Bellway profits slump on cost of building protection measures as housebuilder flags cooling demand
- Bellway achieved record sales on the back of rising private home completions
- But its earnings plummeted by 38% to £242.6m for the 12 months ending July
- In April, the Newcastle-based company signed up to the Building Safety Pledge
Profits at Bellway tumbled after the housebuilder agreed to a massive charge for building safety improvements.
Despite achieving record revenues on the back of rising private home completions, the FTSE 250 firm on Tuesday revealed profits plunged 38 per cent year-on-year to £242.6million in the 12 months ending July.
It booked a £346.2million expense related to fire remediation measures on buildings over 11 metres tall, constructed over the previous three decades, against just £51.8million during the last year.
Earnings: Despite achieving record revenues, the FTSE 250 firm revealed its profits plunged by 38 per cent year-on-year to £242.6million for the 12 months ending July
In April, the Newcastle-based company joined other major housing developers in signing up to the UK Government’s Building Safety Pledge, which was set up in response to the Grenfell Tower fire.

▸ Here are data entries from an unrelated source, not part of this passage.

Lemma stats_loop_spec m stop bs : forall a fuel st,
  0 < a -> sizes_ok bs -> seg m stop a bs -> a + span bs = stop -> bs <> [] ->
  (length bs < fuel)%nat -> stop < 2 ^ 64 ->
  0 <= used_size st -> used_size st + span bs < 2 ^ 64 ->
  0 <= free_size st -> free_size st + span bs < 2 ^ 64 ->
  0 <= num_free_blocks st <= num_blocks st -> num_blocks st + span bs < 2 ^ 64 ->
  stats_loop fuel a m st = Some (mkStats (total_size st) (used_size st + sum_sizes false bs)
    (free_size st + sum_sizes true bs) (num_blocks st + Z.of_nat (length bs))
    (num_free_blocks st + num_free bs)).
Proof.
  induction bs as [|[s f] bs IH]; intros a fuel st Ha Hs Hg Hsp Hne Hf Hst U1 U2 F1 F2 N1 N2; [done|].
  destruct fuel as [|fuel]; [simpl in Hf; lia|]. cbn [length] in *. cbn [stats_loop].
  apply sizes_cons in Hs as [[Hs _] Hss]. destruct Hg as [[_ B2 B3 B4] Hg].
  pose proof (span_nonneg bs Hss) as Hn. cbn [span sum_sizes] in *. rewrite num_free_cons.
  destruct (Z.eqb_spec a 0); [lia|]. rewrite B2, B3, B4.
  set (st' := if f then _ else _).
  assert (E : st' = mkStats (total_size st) (used_size st + if f then 0 else s)
     (free_size st + if f then s else 0) (num_blocks st + 1)
     (num_free_blocks st + if f then 1 else 0)).
  { unfold st', BLOCK in *. destruct f; rewrite !u64_small by lia; f_equal; lia. }
  rewrite E. clearbody st'. subst st'.
  destruct (next_cons stop a s bs Hss ltac:(lia)) as [[-> ->]|[Hex ->]].
  - destruct fuel; [simpl in Hf; lia|]. simpl. unfold num_free. simpl.
    f_equal. f_equal; destruct f; simpl; lia.
  - rewrite IH; cbn [used_size free_size num_blocks num_free_blocks total_size]; try done;
      try (unfold BLOCK in *; destruct f; lia).
    + f_equal. f_equal; destruct f; simpl Bool.eqb; cbv iota; lia.
    + by destruct Hex as (? & ? & ? & ->).
Qed.

Lemma coalesce_head s f bs : exists s' r, coalesce ((s, f) :: bs) = (s', f) :: r.
Proof.
  simpl. destruct (coalesce bs) as [|[s1 [|]] r]; [by eexists _, _| |by eexists _, _].
  destruct f; by eexists _, _.
Qed.

Lemma coalesce_merge s s2 bs :
  coalesce ((s, true) :: (s2, true) :: bs) = coalesce ((s + BLOCK + s2, true) :: bs).
Proof.
  simpl. destruct (coalesce bs) as [|[s1 [|]] r]; [done| |done]. f_equal. f_equal. lia.
Qed.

When discounting the cost of this commitment, Bellway’s underlying pre-tax profit was up 22.5 per cent to £650.4million thanks to the continued pandemic-induced demand for new homes among Britons.
The firm’s overall house completions surpassed targets, rising by 10.5 per cent to a record 11,200, with the growth in newly-constructed private properties far outpacing falling demand for social housing.

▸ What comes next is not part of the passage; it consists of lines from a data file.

Definition unix_sock_recvfrom (id want : Z) st : sys P * outcome (Z * list Z) :=
  match unix_sock_get st id with
  | None => (st, Ret (-1, []))
  | Some s =>
      if negb (type s =? SOCK_DGRAM) then (st, Ret (-1, [])) else recvfrom_loop id want st
  end.
Definition unix_sock_recvfrom_resume (id want : Z) st : sys P * outcome (Z * list Z) :=
  match unix_sock_get st id with
  | None => (st, Ret (-1, []))
  | Some _ => recvfrom_loop id want st
  end.
End sockets.

(** ** Rings as queues *)

(** The [n] bytes of the array [d] from position [h], around its end; the bytes
    a ring holds. *)
Fixpoint window (d : list Z) (h : Z) (n : nat) : list Z :=
  match n with
  | O => []
  | S n' => aget 0 d (h mod UNIX_BUF_SIZE) :: window d (h + 1) n'
  end.
Definition contents (rb : unix_ring) : list Z := window (data rb) (head rb) (Z.to_nat (count rb)).

Record ring_wf (rb : unix_ring) : Prop := {
  rw_data : Z.of_nat (length (data rb)) = UNIX_BUF_SIZE;
  rw_head : 0 <= head rb < UNIX_BUF_SIZE;
  rw_count : 0 <= count rb <= UNIX_BUF_SIZE;
  rw_tail : tail rb = (head rb + count rb) mod UNIX_BUF_SIZE
}.

Lemma zero_ring_wf : ring_wf zero_ring.
Proof. split; done. Qed.
Definition demo_console : console :=
  set_input (Some (mkInput (replicate 128 7) 0 128)) (set_waiting [mkWaiting 3 0x1000 64 true; mkWaiting 5 0x2000 32 true] (initial_console demo_display)).
Lemma demo_console_ok : console_ok demo_console.
Proof.
  split; cbn; try done.
  - split; [apply demo_display_ok|]. exists demo_term. apply demo_renders.
  - intros m [= <-]. done.
Qed.

Lemma console_output_safe_witness :
  exists c', console_write ([104; 105; 27; 91; 51; 49; 109; 33]) ([] : list (Z * list Z), demo_console) = Some (tt, ([], c')) /\
    console_ok c' /\ same_input demo_console c'.
Proof. apply console_output_safe. apply demo_console_ok. Defined.

(** What the two processes get there. *)
Lemma demo_line_log : fold_left (given (fold_left edit [108; 120; 8; 115] [])) (waitingProcesses demo_console) [] =
  [(3, [108; 115; 0]); (3, []); (5, [108; 115; 0]); (5, [])].
Proof. vm_compute. done. Qed.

Average selling prices also increased by 2.6 per cent to £314,400 as record low interest rates and a temporary stamp duty holiday drove even higher prices in the UK housing market.
But the group forecasts average sale prices will decline to around £300,000 this financial year because it expects social housing to comprise a greater share of transactions.
Bellway’s results come amid signs of a slowdown in the property market, with figures released yesterday from the website Rightmove showing first-time buyer demand was about a fifth weaker in the first fortnight of October than last year.
Mortgage rates have also spiked in recent weeks following a widely-criticised ‘mini-budget from former Chancellor Kwasi Kwarteng, which included £45billion worth of unfunded tax cuts.
Though most of those measures have been reversed, swap rates – a common metric used to price mortgage deals – remain elevated, and lenders have introduced more expensive deals for customers.
The Bank of England is also set to hike interest rates further to try and dampen inflation, having already raised them on seven consecutive occasions since December 2021, when they were only 0.1 per cent.
Amidst this backdrop, bosses at Bellway forecast output will be ‘at a similar level to the prior year,’ although AJ Bell’s investment director, Russ Mould, said even this outlook ‘looks ambitious.’
He added: ‘Even if it achieves this, margins are likely to suffer as rising input costs are no longer masked by continuing house price inflation.
‘Bellway and other housebuilders have already had a horrible year in share price terms, so the question is just how much of this is priced in. The sector may remain out of fashion for as long as mortgage costs are on the rise.’
Bellway shares closed trading 2.2 per cent lower at £17.86 on Tuesday, meaning their value has declined by approximately 46 per cent over the past 12 months.